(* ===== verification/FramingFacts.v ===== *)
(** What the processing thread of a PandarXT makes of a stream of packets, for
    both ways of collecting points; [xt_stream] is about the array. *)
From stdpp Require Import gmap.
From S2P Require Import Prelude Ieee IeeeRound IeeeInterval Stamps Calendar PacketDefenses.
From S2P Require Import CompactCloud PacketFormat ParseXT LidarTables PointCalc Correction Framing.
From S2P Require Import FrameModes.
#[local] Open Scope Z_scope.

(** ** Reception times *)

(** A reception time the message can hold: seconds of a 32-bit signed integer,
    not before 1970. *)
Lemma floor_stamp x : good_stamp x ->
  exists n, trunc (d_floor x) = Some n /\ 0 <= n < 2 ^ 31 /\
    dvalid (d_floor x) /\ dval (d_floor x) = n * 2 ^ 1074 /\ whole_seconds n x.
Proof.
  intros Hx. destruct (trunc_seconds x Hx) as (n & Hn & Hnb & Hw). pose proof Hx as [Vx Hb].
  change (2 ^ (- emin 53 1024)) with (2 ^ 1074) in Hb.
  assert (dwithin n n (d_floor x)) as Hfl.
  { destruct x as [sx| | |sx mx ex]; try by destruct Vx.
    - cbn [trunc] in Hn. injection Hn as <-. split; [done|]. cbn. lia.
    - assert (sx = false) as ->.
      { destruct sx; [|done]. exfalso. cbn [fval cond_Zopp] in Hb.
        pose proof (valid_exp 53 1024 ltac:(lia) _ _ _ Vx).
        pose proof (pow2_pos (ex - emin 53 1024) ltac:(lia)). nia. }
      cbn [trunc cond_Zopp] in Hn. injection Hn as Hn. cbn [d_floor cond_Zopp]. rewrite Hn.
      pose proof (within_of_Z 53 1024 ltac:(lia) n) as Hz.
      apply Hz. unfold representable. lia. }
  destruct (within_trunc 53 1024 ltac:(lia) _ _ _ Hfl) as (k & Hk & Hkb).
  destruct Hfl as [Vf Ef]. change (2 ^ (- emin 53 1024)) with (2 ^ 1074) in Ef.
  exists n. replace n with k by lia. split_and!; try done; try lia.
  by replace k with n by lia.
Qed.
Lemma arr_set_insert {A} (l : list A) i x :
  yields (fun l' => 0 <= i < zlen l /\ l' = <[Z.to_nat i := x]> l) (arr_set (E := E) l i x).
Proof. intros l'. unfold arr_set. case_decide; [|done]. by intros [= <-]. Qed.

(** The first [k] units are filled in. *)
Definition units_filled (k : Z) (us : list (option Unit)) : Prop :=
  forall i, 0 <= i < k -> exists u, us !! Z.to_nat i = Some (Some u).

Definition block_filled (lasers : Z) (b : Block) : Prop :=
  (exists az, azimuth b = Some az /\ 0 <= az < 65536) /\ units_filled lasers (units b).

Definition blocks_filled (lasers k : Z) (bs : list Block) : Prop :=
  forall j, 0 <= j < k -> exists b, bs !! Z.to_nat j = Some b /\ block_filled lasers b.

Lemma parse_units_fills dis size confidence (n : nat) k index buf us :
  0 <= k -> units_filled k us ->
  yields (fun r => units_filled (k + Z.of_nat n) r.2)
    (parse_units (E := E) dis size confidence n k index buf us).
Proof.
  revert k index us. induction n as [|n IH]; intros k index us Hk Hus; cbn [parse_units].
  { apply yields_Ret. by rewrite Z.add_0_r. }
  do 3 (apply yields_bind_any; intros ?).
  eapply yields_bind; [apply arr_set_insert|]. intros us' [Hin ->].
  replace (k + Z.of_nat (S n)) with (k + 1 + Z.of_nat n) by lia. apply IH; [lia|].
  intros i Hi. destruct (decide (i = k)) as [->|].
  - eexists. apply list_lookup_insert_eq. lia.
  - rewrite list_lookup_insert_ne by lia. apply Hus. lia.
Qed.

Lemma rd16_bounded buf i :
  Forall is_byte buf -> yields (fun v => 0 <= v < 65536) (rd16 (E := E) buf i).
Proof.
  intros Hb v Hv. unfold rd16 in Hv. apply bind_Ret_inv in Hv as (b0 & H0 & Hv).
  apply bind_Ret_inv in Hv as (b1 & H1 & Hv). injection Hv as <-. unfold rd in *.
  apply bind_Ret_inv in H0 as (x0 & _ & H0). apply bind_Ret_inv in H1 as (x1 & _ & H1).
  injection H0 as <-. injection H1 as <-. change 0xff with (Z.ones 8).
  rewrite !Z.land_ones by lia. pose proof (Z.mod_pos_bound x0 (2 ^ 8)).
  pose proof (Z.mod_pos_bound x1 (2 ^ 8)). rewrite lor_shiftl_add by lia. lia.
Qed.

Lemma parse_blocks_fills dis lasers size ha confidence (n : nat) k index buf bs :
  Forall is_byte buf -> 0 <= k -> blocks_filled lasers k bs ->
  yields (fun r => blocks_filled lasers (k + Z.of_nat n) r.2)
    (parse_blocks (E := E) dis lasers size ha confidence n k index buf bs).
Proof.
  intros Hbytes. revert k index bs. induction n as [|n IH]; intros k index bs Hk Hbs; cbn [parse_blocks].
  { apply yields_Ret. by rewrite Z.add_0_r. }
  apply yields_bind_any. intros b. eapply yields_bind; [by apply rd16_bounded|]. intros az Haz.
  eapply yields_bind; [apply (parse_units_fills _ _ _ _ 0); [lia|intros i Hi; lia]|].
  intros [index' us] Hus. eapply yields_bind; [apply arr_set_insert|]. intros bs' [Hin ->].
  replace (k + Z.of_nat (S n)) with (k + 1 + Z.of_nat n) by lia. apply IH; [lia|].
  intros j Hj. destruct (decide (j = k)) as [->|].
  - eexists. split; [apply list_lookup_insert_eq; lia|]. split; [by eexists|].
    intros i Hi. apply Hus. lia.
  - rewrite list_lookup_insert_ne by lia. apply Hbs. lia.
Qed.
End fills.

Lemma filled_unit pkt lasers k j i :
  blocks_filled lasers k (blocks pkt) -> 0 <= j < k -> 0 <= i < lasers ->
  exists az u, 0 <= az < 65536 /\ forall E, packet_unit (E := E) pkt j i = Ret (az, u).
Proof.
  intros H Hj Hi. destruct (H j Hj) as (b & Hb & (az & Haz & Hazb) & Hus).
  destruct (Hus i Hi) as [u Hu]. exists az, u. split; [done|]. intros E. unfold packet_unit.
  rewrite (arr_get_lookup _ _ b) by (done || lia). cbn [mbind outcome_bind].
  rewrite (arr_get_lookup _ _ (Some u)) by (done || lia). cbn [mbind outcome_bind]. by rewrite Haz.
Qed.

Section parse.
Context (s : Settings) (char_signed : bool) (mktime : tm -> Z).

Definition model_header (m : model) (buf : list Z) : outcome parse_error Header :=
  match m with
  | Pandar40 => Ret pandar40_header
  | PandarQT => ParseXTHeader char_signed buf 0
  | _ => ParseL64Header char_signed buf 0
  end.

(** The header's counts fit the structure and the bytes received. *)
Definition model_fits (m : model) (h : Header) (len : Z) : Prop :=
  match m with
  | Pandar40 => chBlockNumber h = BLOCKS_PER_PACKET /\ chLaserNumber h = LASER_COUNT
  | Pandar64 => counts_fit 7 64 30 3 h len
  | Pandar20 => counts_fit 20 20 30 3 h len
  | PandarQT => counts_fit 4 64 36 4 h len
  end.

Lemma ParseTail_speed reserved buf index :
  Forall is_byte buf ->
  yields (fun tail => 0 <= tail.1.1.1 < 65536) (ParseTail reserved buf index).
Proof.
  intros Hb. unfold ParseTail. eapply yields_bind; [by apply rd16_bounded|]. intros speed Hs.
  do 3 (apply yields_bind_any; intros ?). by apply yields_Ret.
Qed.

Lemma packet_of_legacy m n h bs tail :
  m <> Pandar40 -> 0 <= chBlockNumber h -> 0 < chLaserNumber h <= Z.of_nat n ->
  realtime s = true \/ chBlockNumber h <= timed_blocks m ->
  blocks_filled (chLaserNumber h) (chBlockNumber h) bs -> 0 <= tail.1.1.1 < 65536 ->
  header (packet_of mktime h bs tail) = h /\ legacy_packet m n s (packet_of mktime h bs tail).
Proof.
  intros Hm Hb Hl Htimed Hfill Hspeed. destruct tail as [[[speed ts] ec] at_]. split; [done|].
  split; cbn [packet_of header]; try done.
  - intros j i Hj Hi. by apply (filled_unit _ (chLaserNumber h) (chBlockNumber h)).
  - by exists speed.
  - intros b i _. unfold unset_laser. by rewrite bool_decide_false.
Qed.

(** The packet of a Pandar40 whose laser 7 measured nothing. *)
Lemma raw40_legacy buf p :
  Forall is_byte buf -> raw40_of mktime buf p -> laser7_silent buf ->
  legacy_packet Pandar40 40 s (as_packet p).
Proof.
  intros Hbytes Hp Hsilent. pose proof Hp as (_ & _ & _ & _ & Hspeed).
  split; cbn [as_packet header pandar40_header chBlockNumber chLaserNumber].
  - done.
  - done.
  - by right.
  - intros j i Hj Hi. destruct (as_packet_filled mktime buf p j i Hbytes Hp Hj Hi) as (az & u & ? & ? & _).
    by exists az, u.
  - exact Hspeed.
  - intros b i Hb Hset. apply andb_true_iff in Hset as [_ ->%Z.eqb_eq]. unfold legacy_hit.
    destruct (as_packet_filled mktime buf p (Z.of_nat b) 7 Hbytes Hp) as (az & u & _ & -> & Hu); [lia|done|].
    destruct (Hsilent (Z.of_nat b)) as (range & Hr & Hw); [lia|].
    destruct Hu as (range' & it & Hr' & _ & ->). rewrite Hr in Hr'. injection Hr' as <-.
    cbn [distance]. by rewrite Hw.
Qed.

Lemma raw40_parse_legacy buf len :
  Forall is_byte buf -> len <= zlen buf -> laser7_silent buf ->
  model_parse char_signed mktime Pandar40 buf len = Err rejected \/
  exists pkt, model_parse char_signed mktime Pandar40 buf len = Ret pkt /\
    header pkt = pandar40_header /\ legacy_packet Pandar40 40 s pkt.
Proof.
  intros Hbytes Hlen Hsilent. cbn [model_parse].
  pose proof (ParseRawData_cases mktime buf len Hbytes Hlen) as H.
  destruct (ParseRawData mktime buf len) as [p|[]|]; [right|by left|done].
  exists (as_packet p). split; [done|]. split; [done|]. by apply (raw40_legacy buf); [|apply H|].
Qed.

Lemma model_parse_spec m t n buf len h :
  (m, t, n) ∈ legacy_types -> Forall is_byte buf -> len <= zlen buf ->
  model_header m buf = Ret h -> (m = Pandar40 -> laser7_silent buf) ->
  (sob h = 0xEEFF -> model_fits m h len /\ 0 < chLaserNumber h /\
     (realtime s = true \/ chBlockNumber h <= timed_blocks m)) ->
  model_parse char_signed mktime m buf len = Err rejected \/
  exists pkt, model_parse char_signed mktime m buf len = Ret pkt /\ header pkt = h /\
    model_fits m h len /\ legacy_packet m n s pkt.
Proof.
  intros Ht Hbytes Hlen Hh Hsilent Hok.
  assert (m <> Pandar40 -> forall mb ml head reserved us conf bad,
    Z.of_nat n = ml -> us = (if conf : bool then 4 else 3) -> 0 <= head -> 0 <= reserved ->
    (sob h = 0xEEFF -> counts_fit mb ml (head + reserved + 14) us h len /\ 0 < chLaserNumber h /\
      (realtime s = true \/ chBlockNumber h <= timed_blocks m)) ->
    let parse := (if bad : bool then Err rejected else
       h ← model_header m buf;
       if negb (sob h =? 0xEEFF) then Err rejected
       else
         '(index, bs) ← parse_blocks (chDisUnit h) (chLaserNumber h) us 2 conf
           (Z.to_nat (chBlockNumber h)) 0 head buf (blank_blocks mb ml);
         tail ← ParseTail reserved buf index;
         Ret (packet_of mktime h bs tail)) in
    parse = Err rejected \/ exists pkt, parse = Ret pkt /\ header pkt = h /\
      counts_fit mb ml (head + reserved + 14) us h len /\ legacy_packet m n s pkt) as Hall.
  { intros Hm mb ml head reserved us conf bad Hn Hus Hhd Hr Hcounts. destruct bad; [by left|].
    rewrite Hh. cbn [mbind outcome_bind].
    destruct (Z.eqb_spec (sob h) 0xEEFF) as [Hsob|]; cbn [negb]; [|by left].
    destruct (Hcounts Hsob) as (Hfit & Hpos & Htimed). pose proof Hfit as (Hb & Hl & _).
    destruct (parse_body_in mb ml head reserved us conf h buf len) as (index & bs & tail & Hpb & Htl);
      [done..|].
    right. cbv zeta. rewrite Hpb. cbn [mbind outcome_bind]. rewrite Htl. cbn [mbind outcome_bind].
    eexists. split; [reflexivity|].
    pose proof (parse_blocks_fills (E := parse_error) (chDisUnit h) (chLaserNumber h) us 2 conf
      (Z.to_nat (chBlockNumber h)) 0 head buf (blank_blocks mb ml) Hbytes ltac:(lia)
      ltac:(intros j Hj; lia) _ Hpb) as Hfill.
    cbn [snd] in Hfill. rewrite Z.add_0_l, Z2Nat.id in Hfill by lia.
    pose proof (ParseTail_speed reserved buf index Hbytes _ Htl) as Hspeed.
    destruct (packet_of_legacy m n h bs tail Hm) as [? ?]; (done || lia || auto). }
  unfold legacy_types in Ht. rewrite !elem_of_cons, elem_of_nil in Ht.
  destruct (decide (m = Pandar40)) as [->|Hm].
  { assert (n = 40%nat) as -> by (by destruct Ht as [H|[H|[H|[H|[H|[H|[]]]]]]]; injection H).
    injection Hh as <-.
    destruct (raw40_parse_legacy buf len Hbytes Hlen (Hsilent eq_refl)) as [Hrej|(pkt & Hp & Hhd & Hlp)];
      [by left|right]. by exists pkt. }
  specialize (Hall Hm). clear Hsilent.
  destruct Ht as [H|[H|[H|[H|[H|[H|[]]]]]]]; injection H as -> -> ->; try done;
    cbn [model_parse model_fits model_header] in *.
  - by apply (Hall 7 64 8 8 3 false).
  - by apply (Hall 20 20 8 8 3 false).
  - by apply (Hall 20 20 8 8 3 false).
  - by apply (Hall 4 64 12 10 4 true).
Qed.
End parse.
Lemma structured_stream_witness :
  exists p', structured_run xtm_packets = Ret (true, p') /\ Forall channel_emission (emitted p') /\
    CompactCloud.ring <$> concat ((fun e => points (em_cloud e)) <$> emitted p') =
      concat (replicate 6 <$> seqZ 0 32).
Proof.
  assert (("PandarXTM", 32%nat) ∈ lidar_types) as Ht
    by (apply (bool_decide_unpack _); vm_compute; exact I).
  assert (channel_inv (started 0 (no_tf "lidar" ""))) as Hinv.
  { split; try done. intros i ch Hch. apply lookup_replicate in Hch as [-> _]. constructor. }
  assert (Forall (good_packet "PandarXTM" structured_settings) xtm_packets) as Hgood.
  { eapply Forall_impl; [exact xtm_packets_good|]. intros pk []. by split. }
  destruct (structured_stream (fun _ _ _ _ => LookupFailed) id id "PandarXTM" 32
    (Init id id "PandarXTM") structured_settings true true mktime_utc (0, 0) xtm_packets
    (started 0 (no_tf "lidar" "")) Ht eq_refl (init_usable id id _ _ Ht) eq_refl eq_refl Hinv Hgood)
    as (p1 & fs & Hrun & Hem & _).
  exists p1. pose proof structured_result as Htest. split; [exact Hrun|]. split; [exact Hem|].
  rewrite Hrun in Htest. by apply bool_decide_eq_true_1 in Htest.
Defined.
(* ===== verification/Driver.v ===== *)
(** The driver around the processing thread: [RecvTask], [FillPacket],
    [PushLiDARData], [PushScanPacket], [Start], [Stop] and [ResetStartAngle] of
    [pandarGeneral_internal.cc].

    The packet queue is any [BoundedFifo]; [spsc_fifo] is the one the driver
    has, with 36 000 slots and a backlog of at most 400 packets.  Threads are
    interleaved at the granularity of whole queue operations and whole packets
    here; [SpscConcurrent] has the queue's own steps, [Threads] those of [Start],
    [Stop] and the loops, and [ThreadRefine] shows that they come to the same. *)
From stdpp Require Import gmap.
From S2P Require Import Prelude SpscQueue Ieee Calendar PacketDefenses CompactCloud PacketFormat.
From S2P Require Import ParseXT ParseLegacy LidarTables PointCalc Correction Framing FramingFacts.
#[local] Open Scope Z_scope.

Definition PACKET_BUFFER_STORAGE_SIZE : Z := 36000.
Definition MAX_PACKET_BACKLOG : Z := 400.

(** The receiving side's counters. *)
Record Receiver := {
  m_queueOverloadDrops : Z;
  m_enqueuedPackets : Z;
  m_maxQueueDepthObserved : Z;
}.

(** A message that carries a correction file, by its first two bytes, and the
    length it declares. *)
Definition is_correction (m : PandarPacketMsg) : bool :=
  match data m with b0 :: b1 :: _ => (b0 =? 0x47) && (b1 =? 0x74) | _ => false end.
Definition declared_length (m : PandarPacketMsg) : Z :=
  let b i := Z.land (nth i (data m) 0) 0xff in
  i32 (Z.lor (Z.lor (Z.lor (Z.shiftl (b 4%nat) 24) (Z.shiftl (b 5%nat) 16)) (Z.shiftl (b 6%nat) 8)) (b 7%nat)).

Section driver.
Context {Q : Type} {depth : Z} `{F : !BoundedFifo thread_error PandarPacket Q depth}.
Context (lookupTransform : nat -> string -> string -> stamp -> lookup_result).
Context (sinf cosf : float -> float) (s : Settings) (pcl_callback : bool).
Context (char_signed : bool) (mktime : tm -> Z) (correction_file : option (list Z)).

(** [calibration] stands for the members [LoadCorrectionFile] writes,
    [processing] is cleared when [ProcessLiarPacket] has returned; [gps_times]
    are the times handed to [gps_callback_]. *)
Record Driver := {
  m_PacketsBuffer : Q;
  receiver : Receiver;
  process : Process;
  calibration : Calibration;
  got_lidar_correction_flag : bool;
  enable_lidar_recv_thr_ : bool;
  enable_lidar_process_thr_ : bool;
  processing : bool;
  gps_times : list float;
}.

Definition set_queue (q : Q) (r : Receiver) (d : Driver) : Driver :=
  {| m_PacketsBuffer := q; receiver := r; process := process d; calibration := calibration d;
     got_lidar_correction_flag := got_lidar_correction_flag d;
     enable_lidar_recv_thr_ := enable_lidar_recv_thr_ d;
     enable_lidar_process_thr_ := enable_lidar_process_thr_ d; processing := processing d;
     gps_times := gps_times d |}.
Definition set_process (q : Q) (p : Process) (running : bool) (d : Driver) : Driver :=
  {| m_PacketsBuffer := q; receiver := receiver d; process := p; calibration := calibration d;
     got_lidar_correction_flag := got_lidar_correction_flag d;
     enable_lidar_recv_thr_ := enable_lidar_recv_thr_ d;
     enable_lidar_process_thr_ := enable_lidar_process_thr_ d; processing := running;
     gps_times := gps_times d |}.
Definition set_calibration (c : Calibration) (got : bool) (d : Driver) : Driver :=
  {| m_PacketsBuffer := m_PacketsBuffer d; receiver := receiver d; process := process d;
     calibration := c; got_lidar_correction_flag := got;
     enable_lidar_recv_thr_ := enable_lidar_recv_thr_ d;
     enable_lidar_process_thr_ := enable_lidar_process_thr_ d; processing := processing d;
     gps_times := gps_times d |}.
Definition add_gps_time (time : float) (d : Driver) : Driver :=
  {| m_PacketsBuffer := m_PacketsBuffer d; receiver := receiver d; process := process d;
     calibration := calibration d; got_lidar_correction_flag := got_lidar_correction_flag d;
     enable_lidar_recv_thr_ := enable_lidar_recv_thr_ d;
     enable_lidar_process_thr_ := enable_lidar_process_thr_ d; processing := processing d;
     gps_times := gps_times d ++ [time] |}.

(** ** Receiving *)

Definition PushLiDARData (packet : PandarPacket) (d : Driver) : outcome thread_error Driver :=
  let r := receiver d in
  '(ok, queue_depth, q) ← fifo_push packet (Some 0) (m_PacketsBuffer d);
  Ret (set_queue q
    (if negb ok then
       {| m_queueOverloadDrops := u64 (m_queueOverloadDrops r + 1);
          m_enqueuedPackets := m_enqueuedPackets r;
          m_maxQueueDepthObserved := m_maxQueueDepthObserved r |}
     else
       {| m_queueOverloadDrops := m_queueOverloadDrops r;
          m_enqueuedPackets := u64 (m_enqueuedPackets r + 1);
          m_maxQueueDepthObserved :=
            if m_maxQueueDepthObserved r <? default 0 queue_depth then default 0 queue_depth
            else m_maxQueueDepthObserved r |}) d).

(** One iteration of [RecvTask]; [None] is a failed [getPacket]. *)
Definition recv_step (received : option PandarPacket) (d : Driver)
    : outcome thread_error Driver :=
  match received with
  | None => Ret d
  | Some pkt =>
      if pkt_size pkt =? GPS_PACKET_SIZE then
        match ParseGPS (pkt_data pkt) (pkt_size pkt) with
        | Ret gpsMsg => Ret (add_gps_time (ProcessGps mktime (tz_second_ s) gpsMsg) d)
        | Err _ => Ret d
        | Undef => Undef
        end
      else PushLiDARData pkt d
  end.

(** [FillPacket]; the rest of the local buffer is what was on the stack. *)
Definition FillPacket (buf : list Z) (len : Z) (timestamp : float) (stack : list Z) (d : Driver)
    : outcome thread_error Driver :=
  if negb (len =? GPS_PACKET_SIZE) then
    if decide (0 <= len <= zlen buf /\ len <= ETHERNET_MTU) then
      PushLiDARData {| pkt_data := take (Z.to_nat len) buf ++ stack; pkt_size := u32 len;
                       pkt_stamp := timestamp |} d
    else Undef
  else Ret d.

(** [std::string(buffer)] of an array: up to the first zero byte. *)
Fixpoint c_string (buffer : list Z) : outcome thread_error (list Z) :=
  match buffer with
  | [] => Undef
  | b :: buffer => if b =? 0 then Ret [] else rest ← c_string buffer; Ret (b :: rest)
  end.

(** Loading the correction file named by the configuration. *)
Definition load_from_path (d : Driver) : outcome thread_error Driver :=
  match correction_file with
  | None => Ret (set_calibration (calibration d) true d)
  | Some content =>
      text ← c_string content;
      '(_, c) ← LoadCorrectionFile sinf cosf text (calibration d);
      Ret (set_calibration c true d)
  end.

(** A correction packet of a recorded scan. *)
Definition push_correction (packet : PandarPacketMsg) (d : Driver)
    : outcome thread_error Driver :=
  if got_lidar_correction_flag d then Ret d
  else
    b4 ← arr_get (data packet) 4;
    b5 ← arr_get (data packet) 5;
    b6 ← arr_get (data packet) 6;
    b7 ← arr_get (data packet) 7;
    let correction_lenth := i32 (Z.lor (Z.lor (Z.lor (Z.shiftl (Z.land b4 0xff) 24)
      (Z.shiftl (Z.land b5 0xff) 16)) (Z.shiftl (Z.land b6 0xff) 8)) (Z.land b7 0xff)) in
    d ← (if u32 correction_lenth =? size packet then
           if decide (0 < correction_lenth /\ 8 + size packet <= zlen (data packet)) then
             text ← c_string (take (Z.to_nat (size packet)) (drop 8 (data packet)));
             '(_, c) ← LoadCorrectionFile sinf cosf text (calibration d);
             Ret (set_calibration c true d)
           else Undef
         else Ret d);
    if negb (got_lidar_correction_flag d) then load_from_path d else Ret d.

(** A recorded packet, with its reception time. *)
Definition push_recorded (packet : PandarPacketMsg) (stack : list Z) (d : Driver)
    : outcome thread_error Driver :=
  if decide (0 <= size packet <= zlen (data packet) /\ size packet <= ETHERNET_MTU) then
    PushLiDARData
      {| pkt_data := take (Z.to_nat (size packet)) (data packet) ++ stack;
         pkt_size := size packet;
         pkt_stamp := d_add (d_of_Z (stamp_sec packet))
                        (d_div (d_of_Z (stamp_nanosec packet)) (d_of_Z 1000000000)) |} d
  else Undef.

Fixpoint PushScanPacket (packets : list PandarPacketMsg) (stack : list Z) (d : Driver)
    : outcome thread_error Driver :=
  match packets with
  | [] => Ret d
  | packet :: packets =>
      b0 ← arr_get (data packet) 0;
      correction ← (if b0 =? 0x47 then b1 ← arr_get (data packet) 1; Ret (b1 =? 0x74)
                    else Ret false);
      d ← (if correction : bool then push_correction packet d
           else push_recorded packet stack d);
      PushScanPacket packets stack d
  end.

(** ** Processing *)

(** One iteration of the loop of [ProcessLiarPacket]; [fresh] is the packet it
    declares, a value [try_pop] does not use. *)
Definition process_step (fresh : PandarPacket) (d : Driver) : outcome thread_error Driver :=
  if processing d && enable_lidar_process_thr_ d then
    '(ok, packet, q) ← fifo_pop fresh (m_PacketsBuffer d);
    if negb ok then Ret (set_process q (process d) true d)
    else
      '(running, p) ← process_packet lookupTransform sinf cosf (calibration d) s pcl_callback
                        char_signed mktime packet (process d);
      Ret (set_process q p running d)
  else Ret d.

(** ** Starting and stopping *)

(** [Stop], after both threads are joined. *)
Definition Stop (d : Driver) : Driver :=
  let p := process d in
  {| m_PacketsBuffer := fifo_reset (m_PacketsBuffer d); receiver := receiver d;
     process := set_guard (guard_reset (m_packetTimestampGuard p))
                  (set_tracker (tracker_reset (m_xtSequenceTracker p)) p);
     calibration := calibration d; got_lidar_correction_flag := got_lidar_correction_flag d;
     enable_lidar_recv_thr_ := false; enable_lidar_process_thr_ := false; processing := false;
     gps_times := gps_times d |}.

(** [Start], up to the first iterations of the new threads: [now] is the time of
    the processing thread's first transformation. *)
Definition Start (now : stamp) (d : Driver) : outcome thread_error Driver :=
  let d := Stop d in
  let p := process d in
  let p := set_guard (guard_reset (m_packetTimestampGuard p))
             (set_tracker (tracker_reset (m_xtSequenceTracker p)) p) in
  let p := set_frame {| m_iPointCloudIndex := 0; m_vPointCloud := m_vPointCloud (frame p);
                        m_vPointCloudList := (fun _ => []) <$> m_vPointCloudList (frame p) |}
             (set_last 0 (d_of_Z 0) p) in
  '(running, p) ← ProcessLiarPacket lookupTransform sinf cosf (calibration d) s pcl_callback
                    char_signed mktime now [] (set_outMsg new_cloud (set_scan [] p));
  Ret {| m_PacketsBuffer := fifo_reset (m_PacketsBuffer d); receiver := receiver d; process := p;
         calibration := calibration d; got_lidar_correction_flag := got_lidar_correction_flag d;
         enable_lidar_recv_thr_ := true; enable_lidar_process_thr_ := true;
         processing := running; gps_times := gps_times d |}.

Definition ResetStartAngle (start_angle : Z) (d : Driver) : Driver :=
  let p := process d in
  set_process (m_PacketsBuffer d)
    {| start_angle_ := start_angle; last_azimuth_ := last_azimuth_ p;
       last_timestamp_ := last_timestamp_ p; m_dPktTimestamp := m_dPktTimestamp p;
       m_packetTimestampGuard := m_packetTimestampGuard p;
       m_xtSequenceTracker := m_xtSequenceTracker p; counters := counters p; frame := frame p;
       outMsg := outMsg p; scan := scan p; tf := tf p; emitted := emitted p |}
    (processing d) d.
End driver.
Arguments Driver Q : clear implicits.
────────────────────
» WORK INSTRUCTION: Using the entries above, repeat only the lines from the one containing "Fixpoint c_string (buffer" through the one containing "(** Loading the", end lines included.

» SOLUTION TO THIS EXERCISE:
Fixpoint c_string (buffer : list Z) : outcome thread_error (list Z) :=
  match buffer with
  | [] => Undef
  | b :: buffer => if b =? 0 then Ret [] else rest ← c_string buffer; Ret (b :: rest)
  end.

(** Loading the correction file named by the configuration. *)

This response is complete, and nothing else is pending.